Pursuant to Kelsen’s famous pyramid, the authority of norms may be
ranked according to their sources: Constitution is above the Law, which is in
turn superior to the Regulations, which themselves stand higher to the
Collective Agreement etc…Under French labour law, this ranking can however be
challenged by a “principle of favourable treatment” which allows a norm from a
lower rank to validly derogate from a superior norm, if (and only if) this
derogation benefits to the workers.
On 2
April 2014, the Cour de Cassation (the French Highest Civil Court) considered that
these principles apply in all fields of labour law, regardless of the
specificity of sport[1]. In this case, Mr. Orene Ai’i, a professional
rugby player, had signed on 13 July 2007
an employment contract with the Rugby Club Toulonnais (RCT) for two sport
seasons with effect on 1 July 2007.
Yet, article L.
1242-13 of the
French Labour Code states that a fixed term employment contract must be handed
to the worker within a maximal period of two days after the beginning of the
contract. Should this period of two days not be respected the worker is
entitled to claim for a requalification of his fixed term contract into
permanent contract[2].
Mr. Ai’i relied on this article to argue for the requalification of his
contract.
It must be noted that the requalification of the initial two seasons
contract in a permanent contract, implies that it can be terminated by the
employer with a cause. Therefore, a termination at the occurrence of the term
of the contract, i.e. after the 2 years, may be regarded as a “dismissal
without genuine and serious cause” which in turn would allow the player to seek
compensation.
The RCT argued on the other hand that article L. 1242-13 and the
potential requalification is inapplicable to professional rugby players whose
employments relationships can never be for an indefinite time period. Indeed,
according to article 1.3 of the collective agreement of professional Rugby, an
employment contract with a professional rugby player can last for a maximum of
5 sport seasons.
The Cour de Cassation reminds however that a collective agreement cannot
depart unfavourably for the worker to the imperative provisions of the law and
therefore states that the provisions of article 1.3 of the collective agreement
of professional Rugby shall not impede the requalification of a fixed term
contract between a professional rugby player and his club, into a permanent
contract.
This solution is not limited to Rugby and may be extended to all fields
of professional sports. Indeed, like the collective
agreement of professional Rugby, article 12.3.2.3 of the national collective
agreement of sports, which is applicable for every professional athlete, also provides that
“the duration of a same contract cannot
be superior as 5 sport seasons (60 month)”.

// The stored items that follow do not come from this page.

(* ===== verification/RiskEngine.v ===== *)
(** * RiskEngine: evaluation of the indexed positions ([RiskEngine.hpp], [RiskEngine.cpp])

    The engine reads the market and the positions through the interface [RiskRepository], one
    call each, and evaluates every position against the market. *)

From S2P Require Import Prelude Effects Uint256 Hex RiskCalculator.
Set Default Goal Selector "!".
#[local] Open Scope Z_scope.

Class RiskRepository (W : Type) := {
  repo_LoadMarket : Uint256 -> prog W MarketSnapshot;
  repo_LoadPosition : Uint256 -> Address -> prog W (option IndexedPosition);
  repo_LoadPositions : Uint256 -> Z -> prog W (list IndexedPosition)
}.

Record RiskScanResult := MkRiskScanResult {
  rs_positionsScanned : Z;
  rs_candidates : list LiquidationCandidate
}.

(** The body of the loop of [ScanWithStats]. *)
Definition assess (market : MarketSnapshot) (evaluatedAt : Z) (position : IndexedPosition) :
    result (option LiquidationCandidate) :=
  risk ← EvaluateIndexed position market evaluatedAt;
  BuildCandidate risk market None.

Section Engine.
Context {W : Type} `{RiskRepository W} (chainId_ : Uint256).

Definition LoadMarket : prog W MarketSnapshot := repo_LoadMarket chainId_.

Definition Evaluate (user : Address) (evaluatedAt : Z) : prog W (option PositionRisk) :=
  position ← repo_LoadPosition chainId_ user;
  match position with
  | None => mret None
  | Some position =>
      market ← repo_LoadMarket chainId_;
      risk ← lift (EvaluateIndexed position market evaluatedAt);
      mret (Some risk)
  end.

Definition ScanWithStats (limit evaluatedAt : Z) : prog W RiskScanResult :=
  market ← repo_LoadMarket chainId_;
  positions ← repo_LoadPositions chainId_ limit;
  candidates ← lift (map_result (assess market evaluatedAt) positions);
  mret (MkRiskScanResult (Z.of_nat (length positions)) (omap id candidates)).

Definition Scan (limit evaluatedAt : Z) : prog W (list LiquidationCandidate) :=
  scan ← ScanWithStats limit evaluatedAt;
  mret (rs_candidates scan).
End Engine.
Lemma Submit_wp retry b s n :
(tj_status j0 = Pending \/ tj_status j0 = Submitted) -> 0 <= tj_retryCount j0 ->
wp (Submit keccak sign_recoverable signer_address config_ chainId_ retry)
(fun _ => run_ok) run_failed (MkTxState j0 b s n tr0).
Proof using retries_fit.
intros HS Hr. unfold Submit. apply wp_bind, wp_get_job. job_fields. apply wp_if; intros Happ.
{ do 2 apply wp_bind, wp_update. apply failed_save; auto; [repeat split|].
intros. by apply start_failed. }
apply negb_false_iff in Happ. apply wp_bind, wp_modify. job_fields. apply wp_catch_rpc.
eapply (wp_mono _ (fun _ => run_ok) _ submit_threw); [|done|].
2:{ intros e st [Hp HU]. destruct e; try (split; [by apply in_progress_ok|done]).
  by apply submit_failed_wp. }
apply wp_if; intros Hlimit.
{ do 2 apply wp_bind, wp_update. apply failed_save; auto; [repeat split|].
intros. apply start_threw; auto. eapply evolves_same; [apply evolves_refl|repeat split]. }
set (j1 := if retry then set_retryCount (u32 (tj_retryCount j0 + 1)) j0 else j0).
assert (evolves j0 j1 /\ same_fees j1 /\ IsApproved config_ j1 = true) as (HE1 & HF1 & HA1).
{ unfold j1. destruct retry; [|split; [apply evolves_refl|done]]. cbn [andb] in Hlimit. boolify.
split; [apply evolves_retry; lia|]. split; [done|]. rewrite (IsApproved_ext _ j0); done. }
apply wp_bind, (wp_mono _ (fun _ st => st = MkTxState j1 false s n tr0) _ (fun _ _ => False)).
- unfold j1. destruct retry; done.
- intros [] st ->. apply wp_bind. eapply wp_mono.
+ by apply (submit_prepare_wp retry HS).
+ intros [] st Hp. by apply submit_broadcast_wp.
+ done.
- done.
Qed.

Lemma poll_submitted_wp b s n :
tj_status j0 = Submitted -> job_ok j0 -> 0 <= tj_retryCount j0 ->
wp (poll_submitted keccak sign_recoverable signer_address config_ chainId_)
(fun _ => run_ok) run_failed (MkTxState j0 b s n tr0).
Proof using retries_fit.
intros HS [Hh _] Hr. unfold poll_submitted. apply wp_bind, wp_get_job. job_fields.
apply wp_bind, wp_deref; [auto|]. intros hash Hhash. apply wp_bind, wp_call.
2:{ intros e n' He. apply start_failed; [done|]. intros ->. eauto with tx. }
intros [receipt|] n1 Hreceipt.
- apply wp_bind, wp_lift; [intros number Hn|intros e He; apply start_failed; eauto with tx].
do 3 apply wp_bind, wp_update. apply wp_bind.
destruct (rc_succeeded receipt) eqn:Hsucc; cbn [negb when].
+ apply wp_ret, first_save; [repeat split|job_fields|congruence|discriminate|discriminate| | |].
  * rewrite HS. apply step_include.
  * split; job_fields; [discriminate|eauto].
  * unfold observed. job_fields. rewrite HS. exists hash, receipt, number, n, n1. auto 10.
  * intros. by apply start_failed.
+ apply wp_update, failed_save; auto; [repeat split|]. intros. by apply start_failed.
- apply wp_bind, wp_call.
2:{ intros e n' He. apply start_failed; [done|]. intros ->. eauto with tx. }
intros head n2 _. apply wp_bind, wp_get_job. job_fields.
assert (run_ok (MkTxState j0 b s n2 tr0)) as Hok by (exists [], j0; split; [done|constructor]).
destruct (tj_submittedBlockNumber j0); [|done].
apply wp_if; intros _; [|done]. apply wp_if; intros _; [|by apply Submit_wp; auto].
do 2 apply wp_bind, wp_update. apply failed_save; auto; [repeat split|]. intros. by apply start_failed.
Qed.
Lemma RunOnce_sound (st : St) r st' : tm_maximumRetries config_ < 2 ^ 32 ->
  sound_table (tx_store st) -> RunOnce st = (r, st') -> sound_table (tx_store st').
Proof using.
  intros Hm (jobs & Hh & Hs) HR. destruct (RunOnce_replays st jobs r st' Hh HR) as (loaded & tr & EL & Hl & [Ht Hh' _]).
  exists (replay tr jobs). split; [done|]. apply list.Forall_forall. intros b Hb. rewrite list.Forall_forall in Hs.
  destruct (elem_of_replay _ _ _ Hb) as [Hin|Hsaved]; [by apply Hs|].
  pose proof (sound_loads _ _ Hh ltac:(by apply list.Forall_forall)) as HL.
  destruct (RunOnce_passes _ _ _ _ _ _ _ _ Hm HL HR) as [(l & (tr' & Ht' & HP) & HJ) _].
  rewrite Ht in Ht'. apply app_inv_tail in Ht' as <-. destruct (pass_saved _ _ _ _ HP Hsaved) as (j0 & Hin & [] & Hok).
  split; [done|]. assert (j0 ∈ loaded.*1) as (a & -> & Ha)%list_elem_of_fmap.
  { change (store_LoadActive chainId_ signer_address (tx_store st)) with (LoadActive chainId_ signer_address (tx_store st)) in HJ.
    rewrite EL in HJ. destruct r; [by subst|]. destruct HJ as [rest ->]. apply elem_of_app. by left. }
  destruct (Hl a Ha) as [Hina _]. destruct (Hs a Hina). lia.
Qed.

Lemma Iterate_is_pass st : exists r st', RunOnce st = (r, st') /\ perform_tx st Iterate = st'.
Proof using.
  destruct (RunOnce st) as [r st'] eqn:E. exists r, st'. split; [done|]. cbn [TxSteps.perform_tx].
  unfold guarded, catch_all, tx_iteration, mbind, prog_bind. rewrite E. destruct r as [|[]]; reflexivity.
Qed.

(** Queueing a job adds its row, unless there is one of its id. *)
Lemma QueueJob_holds st jobs jobId to data value now : holds (tx_store st) jobs ->
  tx_trace (perform_tx st (QueueJob jobId to data value now)) = tx_trace st
  /\ (holds (tx_store (perform_tx st (QueueJob jobId to data value now))) jobs
      \/ holds (tx_store (perform_tx st (QueueJob jobId to data value now)))
           (jobs ++ [(new_job signer_address chainId_ jobId to data value, now)])).
Proof using.
  intros Hh. split; [done|]. cbn [TxSteps.perform_tx tx_store]. unfold Queue.
  set (t := MkTxTable (tt_rows (tx_store st)) now). set (job := new_job signer_address chainId_ jobId to data value).
  change (store_Insert job t) with (Insert job t). pose proof (Insert_holds t jobs job Hh eq_refl) as HI.
  destruct (Insert job t) as [[[]|e] t']; cbn [snd]; [right; apply HI|left; by destruct HI as [-> _]|done].
Qed.

Lemma live_sound commands st : tm_maximumRetries config_ < 2 ^ 32 ->
  sound_table (tx_store st) -> sound_table (tx_store (live commands st)).
Proof using.
  intros Hm. unfold TxSteps.live. revert st. induction commands as [|command commands IH]; intros st Hs; [done|]. cbn [foldl]. apply IH.
  destruct command as [|jobId to data value now].
  - destruct (Iterate_is_pass st) as (r & st' & HR & ->). by eapply RunOnce_sound.
  - destruct Hs as (jobs & Hh & Hs). destruct (QueueJob_holds st jobs jobId to data value now Hh) as [_ [Hh'|Hh']].
    + by exists jobs.
    + eexists. split; [exact Hh'|]. apply Forall_app. split; [done|]. apply Forall_singleton. by split; [split; discriminate|].
Qed.

(** *** Rows that are not loaded *)

(** Since the calls [tr0]: the row is there, inactive, and its job was not saved. *)
Definition frozen (b : TxJob * Z) (tr0 : list TxEffect) (st : St) : Prop :=
  (exists jobs, holds (tx_store st) jobs /\ b ∈ jobs)
  /\ exists more, tx_trace st = more ++ tr0 /\ forall j, Saved j ∈ more -> tj_jobId j <> job_id b.

Lemma frozen_not_loaded b tr0 st l : active_job chainId_ signer_address (b.1) = false -> frozen b tr0 st ->
  LoadActive chainId_ signer_address (tx_store st) = Ok l -> forall j, j ∈ l -> tj_jobId j <> job_id b.
Proof using.
  intros Hb ((jobs & Hh & Hin) & _) E j Hj Ej. destruct (LoadActive_holds _ _ chainId_ signer_address Hh) as (loaded & E' & Hp).
  rewrite E in E'. injection E' as ->. apply list_elem_of_fmap in Hj as (a & -> & Ha). rewrite Hp in Ha.
  apply list_elem_of_filter in Ha as [Hact Ha]. assert (a = b) as ->; [|by rewrite Hb in Hact].
  eapply (NoDup_fmap_eq job_id); [apply Hh|done|done|exact Ej].
Qed.

Lemma RunOnce_frozen b tr0 st r st' : active_job chainId_ signer_address (b.1) = false ->
  frozen b tr0 st -> RunOnce st = (r, st') -> frozen b tr0 st'.
Proof using.
  intros Hb HF HR. pose proof HF as ((jobs & Hh & Hin) & more & Hmore & Hids).
  destruct (RunOnce_replays st jobs r st' Hh HR) as (loaded & tr & EL & Hl & [Ht Hh' Hsaved]).
  assert (forall j, Saved j ∈ tr -> tj_jobId j <> job_id b) as Htr.
  { intros j Hj. destruct (Hsaved j Hj) as (a & Ha & Ho & _). rewrite Ho.
    apply (frozen_not_loaded b tr0 st _ Hb HF EL). by apply list_elem_of_fmap_2. }
  split.
  - exists (replay tr jobs). split; [done|]. by apply replay_untouched.
  - exists (tr ++ more). split; [by rewrite Ht, Hmore, app_assoc|]. intros j [Hj|Hj]%elem_of_app; auto.
Qed.

Lemma live_frozen b tr0 commands st : active_job chainId_ signer_address (b.1) = false ->
  frozen b tr0 st -> frozen b tr0 (live commands st).
Proof using.
  intros Hb. unfold TxSteps.live. revert st. induction commands as [|command commands IH]; intros st HF; [done|]. cbn [foldl]. apply IH.
  destruct command as [|jobId to data value now].
  - destruct (Iterate_is_pass st) as (r & st' & HR & ->). by eapply RunOnce_frozen.
  - destruct HF as ((jobs & Hh & Hin) & more & Hmore & Hids).
    destruct (QueueJob_holds st jobs jobId to data value now Hh) as [Ht Hh']. split; [|exists more; by rewrite Ht].
    destruct Hh' as [Hh'|Hh']; eexists; (split; [exact Hh'|]); [done|]. apply elem_of_app. by left.
Qed.
End History.

(** Claim C28: the manager never runs into undefined behaviour of its own.  From a table of
    sound jobs, as an empty one is, over any history of passes and queued jobs, every job that
    is loaded has what it is dereferenced for: the hash of its transaction if it was submitted,
    its block if it was included; and a pass ends in undefined behaviour only when the node did. *)
Theorem RunOnce_defined {N} `{TransactionRpc N} keccak sign_recoverable signer config chainId
    (st : TxState TxTable N) jobs commands r st' :
  tm_maximumRetries config < 2 ^ 32 -> holds (tx_store st) jobs -> Forall sound_job jobs ->
  RunOnce keccak sign_recoverable signer config chainId (live keccak sign_recoverable signer config chainId commands st) = (r, st') ->
  loads_jobs signer chainId (tx_store (live keccak sign_recoverable signer config chainId commands st))
  /\ (~ @node_undefined N _ signer -> r <> Throw Undefined).
Proof.
  intros Hm Hh Hs HR.
  destruct (live_sound keccak sign_recoverable signer config chainId commands st Hm) as (jobs' & Hh' & Hs'); [by exists jobs|].
  pose proof (sound_loads signer chainId _ _ Hh' Hs') as HL. split; [done|]. intros Hnode ->. apply Hnode.
  eapply table_env_undefined. by apply (RunOnce_passes _ _ _ _ _ _ _ _ Hm HL HR).
Qed.

(** A job is queued, submitted, and found included. *)
Definition history_start : TxState TxTable Z := MkTxState pending_job false (MkTxTable [] 0) 100 [].
Definition history_commands : list TxCommand :=
  [QueueJob "a" (sample_address 8) [x01; x02; x03; x04; x05; x06] (U 0) 1; Iterate; Iterate].
Abbreviation history := (@live Z sample_node demo_keccak demo_sign (sample_address 7) demo_config (U 1) history_commands history_start).

Lemma RunOnce_defined_witness :
  @loads_jobs TxTable _ (sample_address 7) (U 1) (tx_store history)
  /\ fst (@RunOnce TxTable Z _ sample_node demo_keccak demo_sign (sample_address 7) demo_config (U 1) history) <> Throw Undefined.
Proof.
  destruct (@RunOnce_defined Z sample_node demo_keccak demo_sign (sample_address 7) demo_config (U 1) history_start [] history_commands
    (fst (@RunOnce TxTable Z _ sample_node demo_keccak demo_sign (sample_address 7) demo_config (U 1) history))
    (snd (@RunOnce TxTable Z _ sample_node demo_keccak demo_sign (sample_address 7) demo_config (U 1) history))) as [HL HU].
  - reflexivity.
  - split; [reflexivity|constructor].
  - constructor.
  - apply surjective_pairing.
  - split; [exact HL|]. apply HU. intros [[? E]|[(? & ? & E)|[[? E]|[[? E]|[(? & ? & E)|[(? & ? & E)|(? & ? & E)]]]]]]; discriminate E.
Defined.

Based on the above mentioned decision it is fair to conclude that any
French professional athlete can claim for a requalification of his fixed term
employment contract if he hasn’t received a copy of his employment contract
within the 2 days of its beginning. Potential consequences could be significant
considering that a professional athlete can terminate a permanent contract, without
cause or compensation[3]. In
this regard it will be interesting to see if the requalification of fixed term
sport contract into a permanent contract will facilitate their termination and
allow some professional athlete to change Club without any transfer fee…
This decision could have wider implications for sporting labour
relationships in general. Indeed, the Cour de Cassation rejected the
specificity argument put forward by the Rugby Club. The legal reasoning on
which the decision is grounded could, therefore, easily be transposed to other
instances, where core labour rights of athletes are at stake.